Tanshinone IIA attenuates LPS-induced HUVECs injury by inhibiting the NF-κB signaling pathway

Background: Currently, atherosclerosis (AS) is generally considered to be a chronic inflammatory response. Tanshinone IIA (TSIIA) is the most important bioactive lipophilic isolated from danshen, and its pharmacological effects have been generally recognized, including its anti-atherosclerosis effects. However, the mechanism of action of TSIIA in the amelioration of AS has not yet been identified. Methods: First, LPS was used to build a human umbilical vein endothelial cell (HUVECs) inflammatory model. Cultured HUVECs were seeded and preincubated with 2.5 mu M TSIIA for 2 h followed by stimulation with 2.0 mu g/mL LPS at 37 degrees C for 12 h.

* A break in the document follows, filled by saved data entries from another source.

(** Negotiation with a device that offers what is needed and accepts the
    result: the enabled set is what the device offers of the wanted one, in the
    words where something is wanted, and this is what the driver reports. *)
Lemma negotiate_run enabled wanted needed r :
  length enabled = 4%nat -> features_kept r = true -> Forall (offers r needed) feat_idxs ->
  exists enabled' r',
    virtio_negotiate_features enabled wanted needed r = Ok (0, enabled', r') /\ same_hw r r' /\
    vstatus r' = Z.lor (vstatus r) VIRTIO_STAT_FEATURES_OK /\
    forall i, 0 <= i < 4 ->
      (nth (Z.to_nat i) wanted 0 <> 0 ->
         nth (Z.to_nat i) enabled' 0 = Z.land (device_features r i) (nth (Z.to_nat i) wanted 0) /\
         driver_features r' i = Z.land (device_features r i) (nth (Z.to_nat i) wanted 0)) /\
      (nth (Z.to_nat i) wanted 0 = 0 ->
         nth (Z.to_nat i) enabled' 0 = nth (Z.to_nat i) enabled 0 /\ driver_features r' i = driver_features r i).
Proof.
  intros Hl Hk Hn. unfold virtio_negotiate_features.
  pose proof (check_needed_spec needed feat_idxs r) as H1. destruct (check_needed needed feat_idxs r) as [ok r1].
  destruct H1 as (Hw1 & Hv1 & Hd1 & Hok). rewrite (proj2 Hok Hn). cbn [negb].
  pose proof (request_wanted_spec wanted feat_idxs enabled r1) as H2.
  destruct (request_wanted enabled wanted feat_idxs r1) as [e2 r2].
  destruct H2 as (Hw2 & Hv2 & Hl2 & Hin & Hout).
  { apply range_NoDup. lia. }
  { intros i Hi. apply feat_idxs_elem in Hi. lia. }
  assert (Hk2 : features_kept r2 = true) by (rewrite (proj1 (proj2 Hw2)), (proj1 (proj2 Hw1)); done).
  assert (Ef : device_features r1 = device_features r) by apply Hw1. rewrite Ef in Hin.
  cbn [vstatus set_status]. rewrite Hk2, Hv2, Hv1.
  rewrite (proj2 (Z.eqb_neq _ _)).
  2:{ intros E. assert (Hb : Z.testbit (Z.land (Z.lor (vstatus r) VIRTIO_STAT_FEATURES_OK) VIRTIO_STAT_FEATURES_OK) 3 = true)
        by (rewrite Z.land_spec, Z.lor_spec; change (Z.testbit VIRTIO_STAT_FEATURES_OK 3) with true; by rewrite orb_true_r).
      rewrite E in Hb. done. }
  eexists e2, _. split; [reflexivity|]. split_and!.
  - by transitivity r1; [|transitivity r2].
  - cbn. by rewrite Hk2.
  - intros i Hi. cbn [driver_features set_status]. split; intros Hw.
    + by apply Hin; [apply feat_idxs_elem|].
    + destruct (Hout i) as [-> ->]; [lia|by right|]. by rewrite Hd1.
Qed.

(** A needed feature that is not offered: nothing is requested. *)
Lemma negotiate_refused enabled wanted needed r :
  ~ Forall (offers r needed) feat_idxs ->
  exists r', virtio_negotiate_features enabled wanted needed r = Ok (- ENOTSUP, enabled, r') /\
    same_hw r r' /\ vstatus r' = vstatus r /\ driver_features r' = driver_features r.
Proof.
  intros Hn. unfold virtio_negotiate_features.
  pose proof (check_needed_spec needed feat_idxs r) as H1. destruct (check_needed needed feat_idxs r) as [ok r1].
  destruct H1 as (Hw1 & Hv1 & Hd1 & Hok). destruct ok; [by destruct Hn; apply Hok|]. by exists r1.
Qed.

(** ** Results *)

(** Feature negotiation.  When a needed feature is not offered,
    [virtio_negotiate_features] returns -ENOTSUP and neither the features the
    driver has reported nor the status have changed.  Otherwise, on a device
    that accepts the result, it returns 0; in every word where something is
    wanted, the enabled set and the features reported to the device are those
    wanted features that the device offers, every other word of both is left as
    it was, and FEATURES_OK is set. *)
Theorem virtio_negotiate_spec (enabled wanted needed : list Z) (r : virtio_mmio_regs)
    (Hlen : length enabled = 4%nat) (Hkept : features_kept r = true) :
  if decide (Forall (offers r needed) feat_idxs) then
    exists enabled' r',
      virtio_negotiate_features enabled wanted needed r = Ok (0, enabled', r') /\
      vstatus r' = Z.lor (vstatus r) VIRTIO_STAT_FEATURES_OK /\
      forall i, 0 <= i < 4 ->
        (nth (Z.to_nat i) wanted 0 <> 0 ->
           nth (Z.to_nat i) enabled' 0 = Z.land (device_features r i) (nth (Z.to_nat i) wanted 0) /\
           driver_features r' i = Z.land (device_features r i) (nth (Z.to_nat i) wanted 0)) /\
        (nth (Z.to_nat i) wanted 0 = 0 ->
           nth (Z.to_nat i) enabled' 0 = nth (Z.to_nat i) enabled 0 /\
           driver_features r' i = driver_features r i)
  else
    exists r', virtio_negotiate_features enabled wanted needed r = Ok (- ENOTSUP, enabled, r') /\
      vstatus r' = vstatus r /\ driver_features r' = driver_features r.
Proof.
  destruct (decide _) as [H|H].
  - destruct (negotiate_run enabled wanted needed r Hlen Hkept H) as (e & r' & E & _ & Hv & Hf).
    by exists e, r'.
  - destruct (negotiate_refused enabled wanted needed r H) as (r' & E & _ & Hv & Hf). by exists r'.
Qed.

(** A device that offers features 6 and 28 of word 0; 6 and 10 are wanted. *)
Lemma virtio_negotiate_spec_witness :
  exists enabled' r', virtio_negotiate_features [0; 0; 0; 0] [1088; 0; 0; 0] [2 ^ 28; 0; 0; 0]
      (mkRegs VIRTIO_MAGIC 2 2 (fun i => if i =? 0 then 2 ^ 28 + 2 ^ 6 else 0) true 0 0 (fun _ => 0) 0
        (mkVirtq 0 0 0 0 0 0 0) 0 0 0 2 512) = Ok (0, enabled', r') /\ nth 0 enabled' 0 = 64.
Proof.
  pose proof (virtio_negotiate_spec [0; 0; 0; 0] [1088; 0; 0; 0] [2 ^ 28; 0; 0; 0]
    (mkRegs VIRTIO_MAGIC 2 2 (fun i => if i =? 0 then 2 ^ 28 + 2 ^ 6 else 0) true 0 0 (fun _ => 0) 0
      (mkVirtq 0 0 0 0 0 0 0) 0 0 0 2 512) eq_refl eq_refl) as H.
  destruct (decide _) as [_|Hn]; [|destruct Hn; apply (bool_decide_unpack _); by vm_compute].
  destruct H as (e & r' & E & _ & Hf). exists e, r'. split; [exact E|].
  destruct (proj1 (Hf 0 ltac:(lia))) as [H1 _]; [discriminate|]. exact H1.
Defined.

With that, the MTT method was used to determine the effects of LPS and TSIIA on cell cytotoxicity. The protein levels of cytokine TNF-alpha, IL-1 beta, IL-6, and IL-8 in were determined by ELISA. The total NO production in the supernatants was estimated by using a nitric oxide (NO) assay kit. The adhesive ability of HUVECs to monocytes (THP-1 cells) was analyzed using a cell adhesion assay. RT-qPCR, Western blot and flow cytometry were used to determine the expressions of the different levels of VCAM-1 and ICAM-1 in HUVECs. Western blot was used to analyze the activity of the NF-kappa B transcription factor. Results: In this study, a significant inhibition of HUVECs viability exposed to 2.0 mu g/mL LPS and an obvious relief after the use of 2.5 mu M TSIIA were emphasized. Furthermore, TSIIA inhibited the expressions of the inflammatory factors (TNF-alpha, IL-1 beta, IL-6), chemokine (IL-8) and adhesion molecules (VCAM-1 and ICAM-1) and suppressed the adhesion of monocytes (THP-1 cells) to HUVECs in LPS-stimulated HUVECs. Remarkably, like the NF-kappa B inhibitor PDTC, TSIIA also attenuates the activity of the NF-kappa B signaling pathway effectively, as mainly reflected in the decreased expression of phosphorylated p65 and IKB alpha. Conclusion: The protective effects of TSIIA on LPS-stimulated HUVECs injury, including promoting viability, anti-inflammation, and anti-adhesion, are likely mediated through the suppression of the NF-kappa B pathway.